- WORK TO BE COMPLETED -
Once you find the line with "(** [sum(xs)]. *)" in the data that follows, repeat it and every line after it exactly, through the line with "Definition islower (c".

- DATA FOR THIS TASK -
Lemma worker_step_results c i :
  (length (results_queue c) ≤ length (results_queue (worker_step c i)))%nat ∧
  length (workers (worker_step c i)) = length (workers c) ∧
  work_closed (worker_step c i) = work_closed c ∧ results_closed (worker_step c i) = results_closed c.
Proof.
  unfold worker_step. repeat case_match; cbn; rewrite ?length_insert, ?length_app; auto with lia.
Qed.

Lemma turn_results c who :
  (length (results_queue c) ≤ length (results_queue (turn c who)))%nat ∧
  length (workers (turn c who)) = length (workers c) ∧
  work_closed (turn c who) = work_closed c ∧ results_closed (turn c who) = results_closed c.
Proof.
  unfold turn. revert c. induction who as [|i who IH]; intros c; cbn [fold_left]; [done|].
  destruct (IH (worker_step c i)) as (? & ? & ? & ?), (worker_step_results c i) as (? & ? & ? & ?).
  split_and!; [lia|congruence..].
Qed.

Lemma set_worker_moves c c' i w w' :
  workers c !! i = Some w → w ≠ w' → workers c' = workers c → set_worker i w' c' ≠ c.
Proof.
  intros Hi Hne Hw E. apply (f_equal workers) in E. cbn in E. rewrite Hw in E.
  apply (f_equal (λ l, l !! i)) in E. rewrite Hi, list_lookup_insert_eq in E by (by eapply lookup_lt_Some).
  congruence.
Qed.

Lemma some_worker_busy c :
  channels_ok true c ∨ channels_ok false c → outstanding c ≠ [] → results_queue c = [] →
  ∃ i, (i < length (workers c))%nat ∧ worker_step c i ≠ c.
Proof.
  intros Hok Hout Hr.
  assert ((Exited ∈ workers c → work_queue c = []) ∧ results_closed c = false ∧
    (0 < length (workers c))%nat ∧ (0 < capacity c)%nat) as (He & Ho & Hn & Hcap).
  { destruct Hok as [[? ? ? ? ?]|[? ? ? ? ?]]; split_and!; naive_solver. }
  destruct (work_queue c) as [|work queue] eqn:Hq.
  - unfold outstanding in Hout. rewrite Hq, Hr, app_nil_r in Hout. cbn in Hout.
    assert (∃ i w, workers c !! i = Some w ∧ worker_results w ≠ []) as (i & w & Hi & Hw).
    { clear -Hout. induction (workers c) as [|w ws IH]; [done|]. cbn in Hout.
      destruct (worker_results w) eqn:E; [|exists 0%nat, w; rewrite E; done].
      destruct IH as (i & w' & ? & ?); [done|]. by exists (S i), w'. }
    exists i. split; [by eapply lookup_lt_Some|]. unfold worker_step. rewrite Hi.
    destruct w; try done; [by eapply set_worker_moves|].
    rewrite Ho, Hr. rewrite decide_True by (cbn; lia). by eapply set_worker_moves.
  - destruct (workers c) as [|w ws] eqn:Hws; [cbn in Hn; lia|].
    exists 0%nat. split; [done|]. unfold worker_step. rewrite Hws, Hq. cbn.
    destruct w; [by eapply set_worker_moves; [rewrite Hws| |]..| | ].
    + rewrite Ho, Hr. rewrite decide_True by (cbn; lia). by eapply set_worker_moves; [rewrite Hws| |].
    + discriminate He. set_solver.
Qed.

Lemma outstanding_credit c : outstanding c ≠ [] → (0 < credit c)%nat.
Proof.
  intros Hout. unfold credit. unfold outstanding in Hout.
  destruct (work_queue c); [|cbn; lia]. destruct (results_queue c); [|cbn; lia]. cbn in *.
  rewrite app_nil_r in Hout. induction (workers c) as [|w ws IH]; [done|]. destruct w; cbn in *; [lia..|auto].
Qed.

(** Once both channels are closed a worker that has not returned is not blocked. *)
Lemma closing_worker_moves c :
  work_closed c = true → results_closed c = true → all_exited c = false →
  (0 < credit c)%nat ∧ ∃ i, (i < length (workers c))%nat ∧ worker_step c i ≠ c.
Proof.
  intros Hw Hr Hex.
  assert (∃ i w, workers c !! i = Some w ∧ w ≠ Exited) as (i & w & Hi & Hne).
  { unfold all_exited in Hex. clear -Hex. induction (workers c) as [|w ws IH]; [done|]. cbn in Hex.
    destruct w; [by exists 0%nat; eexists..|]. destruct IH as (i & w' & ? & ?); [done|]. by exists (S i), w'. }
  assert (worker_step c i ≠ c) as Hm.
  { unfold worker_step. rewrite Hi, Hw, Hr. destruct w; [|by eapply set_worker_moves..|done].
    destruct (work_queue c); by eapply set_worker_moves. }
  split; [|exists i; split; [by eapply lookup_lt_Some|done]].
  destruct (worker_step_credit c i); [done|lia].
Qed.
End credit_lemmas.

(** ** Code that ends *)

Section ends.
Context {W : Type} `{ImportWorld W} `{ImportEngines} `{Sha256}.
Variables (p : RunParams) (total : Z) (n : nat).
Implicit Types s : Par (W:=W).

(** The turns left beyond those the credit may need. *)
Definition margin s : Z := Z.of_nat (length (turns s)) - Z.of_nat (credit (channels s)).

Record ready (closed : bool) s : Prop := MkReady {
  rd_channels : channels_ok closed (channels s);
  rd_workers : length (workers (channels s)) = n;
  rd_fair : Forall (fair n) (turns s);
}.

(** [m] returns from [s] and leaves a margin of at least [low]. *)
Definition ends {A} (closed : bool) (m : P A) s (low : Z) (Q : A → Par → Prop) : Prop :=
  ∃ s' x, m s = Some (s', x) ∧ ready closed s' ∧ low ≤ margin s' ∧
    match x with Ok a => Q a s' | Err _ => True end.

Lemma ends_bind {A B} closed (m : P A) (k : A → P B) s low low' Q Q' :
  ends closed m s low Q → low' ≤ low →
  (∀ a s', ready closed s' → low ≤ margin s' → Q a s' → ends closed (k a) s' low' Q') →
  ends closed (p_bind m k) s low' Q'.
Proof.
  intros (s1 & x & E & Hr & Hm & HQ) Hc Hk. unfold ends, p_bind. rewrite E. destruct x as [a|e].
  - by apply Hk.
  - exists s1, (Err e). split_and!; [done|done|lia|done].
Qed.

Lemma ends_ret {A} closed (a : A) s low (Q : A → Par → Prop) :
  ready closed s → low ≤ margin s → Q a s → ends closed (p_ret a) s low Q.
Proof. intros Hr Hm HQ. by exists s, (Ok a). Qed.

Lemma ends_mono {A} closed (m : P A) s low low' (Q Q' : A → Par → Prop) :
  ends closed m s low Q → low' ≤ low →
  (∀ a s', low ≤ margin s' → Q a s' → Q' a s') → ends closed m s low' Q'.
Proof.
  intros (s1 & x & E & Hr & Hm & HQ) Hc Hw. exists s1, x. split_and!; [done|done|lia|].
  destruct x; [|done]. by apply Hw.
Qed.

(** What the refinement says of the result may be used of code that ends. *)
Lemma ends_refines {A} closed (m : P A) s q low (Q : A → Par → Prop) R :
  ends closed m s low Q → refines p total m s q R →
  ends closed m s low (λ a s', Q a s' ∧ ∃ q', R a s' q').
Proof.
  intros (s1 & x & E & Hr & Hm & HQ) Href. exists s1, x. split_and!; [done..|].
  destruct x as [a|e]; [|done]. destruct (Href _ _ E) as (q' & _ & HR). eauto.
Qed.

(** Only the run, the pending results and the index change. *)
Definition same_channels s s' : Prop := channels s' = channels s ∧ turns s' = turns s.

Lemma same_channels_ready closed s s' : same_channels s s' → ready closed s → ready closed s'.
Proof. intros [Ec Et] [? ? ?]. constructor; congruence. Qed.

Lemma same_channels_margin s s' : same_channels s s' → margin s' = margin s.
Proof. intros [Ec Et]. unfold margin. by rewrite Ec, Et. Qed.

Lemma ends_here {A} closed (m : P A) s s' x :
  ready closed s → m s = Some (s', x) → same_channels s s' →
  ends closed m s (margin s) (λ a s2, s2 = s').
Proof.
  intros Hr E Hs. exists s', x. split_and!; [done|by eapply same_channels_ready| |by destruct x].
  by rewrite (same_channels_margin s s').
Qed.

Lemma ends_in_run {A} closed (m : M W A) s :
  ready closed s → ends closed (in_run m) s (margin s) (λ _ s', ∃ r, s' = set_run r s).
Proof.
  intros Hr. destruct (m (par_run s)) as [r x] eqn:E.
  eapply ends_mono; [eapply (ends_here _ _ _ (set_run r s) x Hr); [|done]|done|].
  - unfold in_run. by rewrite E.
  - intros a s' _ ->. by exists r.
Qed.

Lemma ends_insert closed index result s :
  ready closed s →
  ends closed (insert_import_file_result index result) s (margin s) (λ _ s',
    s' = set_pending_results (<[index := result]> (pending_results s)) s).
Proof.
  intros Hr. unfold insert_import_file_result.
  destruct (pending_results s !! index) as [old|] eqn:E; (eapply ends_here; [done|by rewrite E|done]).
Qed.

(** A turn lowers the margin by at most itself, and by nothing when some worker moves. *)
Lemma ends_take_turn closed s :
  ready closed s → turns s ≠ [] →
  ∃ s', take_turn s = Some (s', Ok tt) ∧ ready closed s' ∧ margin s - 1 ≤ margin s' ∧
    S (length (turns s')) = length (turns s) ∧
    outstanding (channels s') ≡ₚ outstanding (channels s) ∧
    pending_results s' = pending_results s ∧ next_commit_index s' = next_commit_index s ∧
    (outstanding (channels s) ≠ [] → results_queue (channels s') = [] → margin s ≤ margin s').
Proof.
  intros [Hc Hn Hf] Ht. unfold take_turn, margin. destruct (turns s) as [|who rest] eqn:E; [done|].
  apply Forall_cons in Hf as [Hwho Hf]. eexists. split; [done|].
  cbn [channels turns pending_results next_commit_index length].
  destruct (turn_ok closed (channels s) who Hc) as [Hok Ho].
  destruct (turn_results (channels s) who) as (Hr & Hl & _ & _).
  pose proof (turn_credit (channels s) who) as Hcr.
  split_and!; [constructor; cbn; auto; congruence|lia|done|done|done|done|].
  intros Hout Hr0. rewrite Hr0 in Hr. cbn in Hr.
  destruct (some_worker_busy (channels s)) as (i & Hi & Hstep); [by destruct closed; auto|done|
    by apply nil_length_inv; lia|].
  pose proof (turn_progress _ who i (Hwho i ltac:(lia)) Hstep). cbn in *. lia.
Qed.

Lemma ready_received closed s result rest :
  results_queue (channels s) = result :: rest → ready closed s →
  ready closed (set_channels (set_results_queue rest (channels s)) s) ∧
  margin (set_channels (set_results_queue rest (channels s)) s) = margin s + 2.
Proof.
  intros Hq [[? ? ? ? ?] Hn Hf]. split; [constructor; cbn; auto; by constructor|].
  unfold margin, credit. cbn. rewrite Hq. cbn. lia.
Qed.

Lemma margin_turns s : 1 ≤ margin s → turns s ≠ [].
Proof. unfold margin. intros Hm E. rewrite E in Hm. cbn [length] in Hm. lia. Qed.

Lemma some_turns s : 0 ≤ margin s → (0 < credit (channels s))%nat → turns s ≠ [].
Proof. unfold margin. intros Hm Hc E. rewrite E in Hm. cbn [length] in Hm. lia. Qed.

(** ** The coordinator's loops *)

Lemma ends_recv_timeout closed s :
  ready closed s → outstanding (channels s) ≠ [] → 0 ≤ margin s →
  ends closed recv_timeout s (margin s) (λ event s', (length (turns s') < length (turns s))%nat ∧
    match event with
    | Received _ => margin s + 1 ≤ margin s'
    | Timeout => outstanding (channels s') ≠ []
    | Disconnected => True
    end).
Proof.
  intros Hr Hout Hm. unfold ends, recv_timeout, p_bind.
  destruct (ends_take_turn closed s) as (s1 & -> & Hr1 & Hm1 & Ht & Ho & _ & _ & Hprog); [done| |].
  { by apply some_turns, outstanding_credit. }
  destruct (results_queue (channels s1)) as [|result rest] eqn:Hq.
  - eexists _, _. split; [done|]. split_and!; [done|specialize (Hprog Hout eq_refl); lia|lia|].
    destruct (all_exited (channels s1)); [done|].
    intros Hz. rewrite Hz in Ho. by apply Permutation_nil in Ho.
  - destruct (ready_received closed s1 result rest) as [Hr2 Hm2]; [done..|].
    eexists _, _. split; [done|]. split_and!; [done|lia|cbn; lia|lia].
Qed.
--
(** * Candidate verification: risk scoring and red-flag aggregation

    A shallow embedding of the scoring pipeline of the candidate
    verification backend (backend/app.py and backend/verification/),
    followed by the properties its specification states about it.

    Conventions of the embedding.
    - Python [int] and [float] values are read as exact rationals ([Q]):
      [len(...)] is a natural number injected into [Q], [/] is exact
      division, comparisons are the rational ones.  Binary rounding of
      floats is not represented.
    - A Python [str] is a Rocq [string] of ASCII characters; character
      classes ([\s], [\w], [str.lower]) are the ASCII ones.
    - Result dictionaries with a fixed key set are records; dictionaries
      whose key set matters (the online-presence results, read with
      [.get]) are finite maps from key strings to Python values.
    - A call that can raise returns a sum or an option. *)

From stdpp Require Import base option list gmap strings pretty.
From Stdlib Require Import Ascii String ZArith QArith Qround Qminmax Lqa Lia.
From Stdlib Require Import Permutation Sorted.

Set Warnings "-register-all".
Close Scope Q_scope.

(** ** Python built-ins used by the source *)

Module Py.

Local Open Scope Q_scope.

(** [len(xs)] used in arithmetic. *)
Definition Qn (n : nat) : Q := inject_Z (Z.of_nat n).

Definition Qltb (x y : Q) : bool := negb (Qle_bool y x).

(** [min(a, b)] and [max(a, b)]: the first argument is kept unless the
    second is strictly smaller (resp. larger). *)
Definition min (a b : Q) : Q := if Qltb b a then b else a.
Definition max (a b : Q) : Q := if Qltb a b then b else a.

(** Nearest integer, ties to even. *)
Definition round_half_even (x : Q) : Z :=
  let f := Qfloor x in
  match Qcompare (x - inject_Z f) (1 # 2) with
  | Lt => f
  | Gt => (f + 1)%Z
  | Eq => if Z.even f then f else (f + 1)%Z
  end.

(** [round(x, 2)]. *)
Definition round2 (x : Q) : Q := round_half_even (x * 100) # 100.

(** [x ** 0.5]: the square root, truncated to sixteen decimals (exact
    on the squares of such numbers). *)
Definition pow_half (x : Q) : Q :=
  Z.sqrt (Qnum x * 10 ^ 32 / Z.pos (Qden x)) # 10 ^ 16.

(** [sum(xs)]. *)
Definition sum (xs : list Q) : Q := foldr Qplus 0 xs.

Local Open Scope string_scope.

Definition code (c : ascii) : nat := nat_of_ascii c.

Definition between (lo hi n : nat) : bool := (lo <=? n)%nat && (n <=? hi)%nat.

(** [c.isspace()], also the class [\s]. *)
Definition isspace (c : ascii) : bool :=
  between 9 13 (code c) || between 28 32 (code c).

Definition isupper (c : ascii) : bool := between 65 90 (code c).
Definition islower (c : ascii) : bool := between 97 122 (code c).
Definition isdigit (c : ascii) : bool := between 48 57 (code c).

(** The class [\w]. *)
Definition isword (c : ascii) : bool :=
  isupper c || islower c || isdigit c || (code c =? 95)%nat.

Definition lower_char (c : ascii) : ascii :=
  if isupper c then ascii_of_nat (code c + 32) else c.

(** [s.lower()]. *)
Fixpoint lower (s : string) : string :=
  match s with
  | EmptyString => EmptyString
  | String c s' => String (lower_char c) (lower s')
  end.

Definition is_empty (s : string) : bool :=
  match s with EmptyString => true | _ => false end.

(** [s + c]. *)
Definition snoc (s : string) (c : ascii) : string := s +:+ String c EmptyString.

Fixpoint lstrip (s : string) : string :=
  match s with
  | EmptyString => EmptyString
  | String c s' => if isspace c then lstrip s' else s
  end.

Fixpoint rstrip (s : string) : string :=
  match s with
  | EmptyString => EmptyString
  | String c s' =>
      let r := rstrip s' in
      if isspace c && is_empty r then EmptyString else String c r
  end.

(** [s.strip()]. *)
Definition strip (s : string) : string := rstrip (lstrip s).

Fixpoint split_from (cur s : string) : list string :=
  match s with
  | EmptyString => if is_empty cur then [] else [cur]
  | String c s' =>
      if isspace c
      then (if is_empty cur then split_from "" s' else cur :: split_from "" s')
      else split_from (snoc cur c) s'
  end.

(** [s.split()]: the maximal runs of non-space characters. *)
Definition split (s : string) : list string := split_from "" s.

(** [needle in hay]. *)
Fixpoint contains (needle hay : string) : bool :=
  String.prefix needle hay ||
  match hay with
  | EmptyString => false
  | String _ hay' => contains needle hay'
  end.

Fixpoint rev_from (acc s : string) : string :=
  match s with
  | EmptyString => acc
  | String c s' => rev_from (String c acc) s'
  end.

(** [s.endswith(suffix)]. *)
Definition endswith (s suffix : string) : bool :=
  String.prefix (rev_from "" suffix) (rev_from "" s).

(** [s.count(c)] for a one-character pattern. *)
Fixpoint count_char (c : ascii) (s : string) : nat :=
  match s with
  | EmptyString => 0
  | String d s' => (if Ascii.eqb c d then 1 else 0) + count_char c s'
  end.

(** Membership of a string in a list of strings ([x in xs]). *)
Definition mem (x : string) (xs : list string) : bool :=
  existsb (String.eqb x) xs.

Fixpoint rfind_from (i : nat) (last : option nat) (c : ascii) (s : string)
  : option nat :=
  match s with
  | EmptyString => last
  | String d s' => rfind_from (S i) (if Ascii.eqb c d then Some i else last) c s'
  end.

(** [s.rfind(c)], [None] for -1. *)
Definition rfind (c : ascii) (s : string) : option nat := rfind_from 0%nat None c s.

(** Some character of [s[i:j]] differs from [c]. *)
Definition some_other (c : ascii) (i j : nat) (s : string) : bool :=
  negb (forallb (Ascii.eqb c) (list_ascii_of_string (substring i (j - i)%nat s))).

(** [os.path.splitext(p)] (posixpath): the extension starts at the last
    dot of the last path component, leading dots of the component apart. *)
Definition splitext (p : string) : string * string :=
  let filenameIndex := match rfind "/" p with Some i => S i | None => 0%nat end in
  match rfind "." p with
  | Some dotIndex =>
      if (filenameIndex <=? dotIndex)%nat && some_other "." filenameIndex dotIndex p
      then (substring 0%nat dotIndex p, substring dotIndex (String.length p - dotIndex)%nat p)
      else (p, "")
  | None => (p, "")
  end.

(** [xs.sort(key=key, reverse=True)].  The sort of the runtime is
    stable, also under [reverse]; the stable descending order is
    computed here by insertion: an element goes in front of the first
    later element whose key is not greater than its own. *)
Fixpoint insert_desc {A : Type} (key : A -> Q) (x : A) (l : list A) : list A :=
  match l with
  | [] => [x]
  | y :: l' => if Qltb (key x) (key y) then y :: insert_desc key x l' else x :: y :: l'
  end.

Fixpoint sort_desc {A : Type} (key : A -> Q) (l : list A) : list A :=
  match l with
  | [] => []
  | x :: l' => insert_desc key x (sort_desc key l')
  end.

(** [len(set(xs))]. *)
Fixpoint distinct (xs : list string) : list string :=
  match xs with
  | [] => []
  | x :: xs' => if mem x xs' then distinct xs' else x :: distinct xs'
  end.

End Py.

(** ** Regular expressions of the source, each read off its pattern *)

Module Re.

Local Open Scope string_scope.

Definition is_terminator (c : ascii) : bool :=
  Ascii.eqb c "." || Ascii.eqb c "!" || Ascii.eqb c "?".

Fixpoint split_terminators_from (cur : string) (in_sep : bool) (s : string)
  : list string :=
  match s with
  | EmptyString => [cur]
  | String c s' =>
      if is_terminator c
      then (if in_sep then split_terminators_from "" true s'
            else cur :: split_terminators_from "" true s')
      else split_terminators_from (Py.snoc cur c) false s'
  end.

- RESPONSE -
(** [sum(xs)]. *)
Definition sum (xs : list Q) : Q := foldr Qplus 0 xs.

Local Open Scope string_scope.

Definition code (c : ascii) : nat := nat_of_ascii c.

Definition between (lo hi n : nat) : bool := (lo <=? n)%nat && (n <=? hi)%nat.

(** [c.isspace()], also the class [\s]. *)
Definition isspace (c : ascii) : bool :=
  between 9 13 (code c) || between 28 32 (code c).

Definition isupper (c : ascii) : bool := between 65 90 (code c).
Definition islower (c : ascii) : bool := between 97 122 (code c).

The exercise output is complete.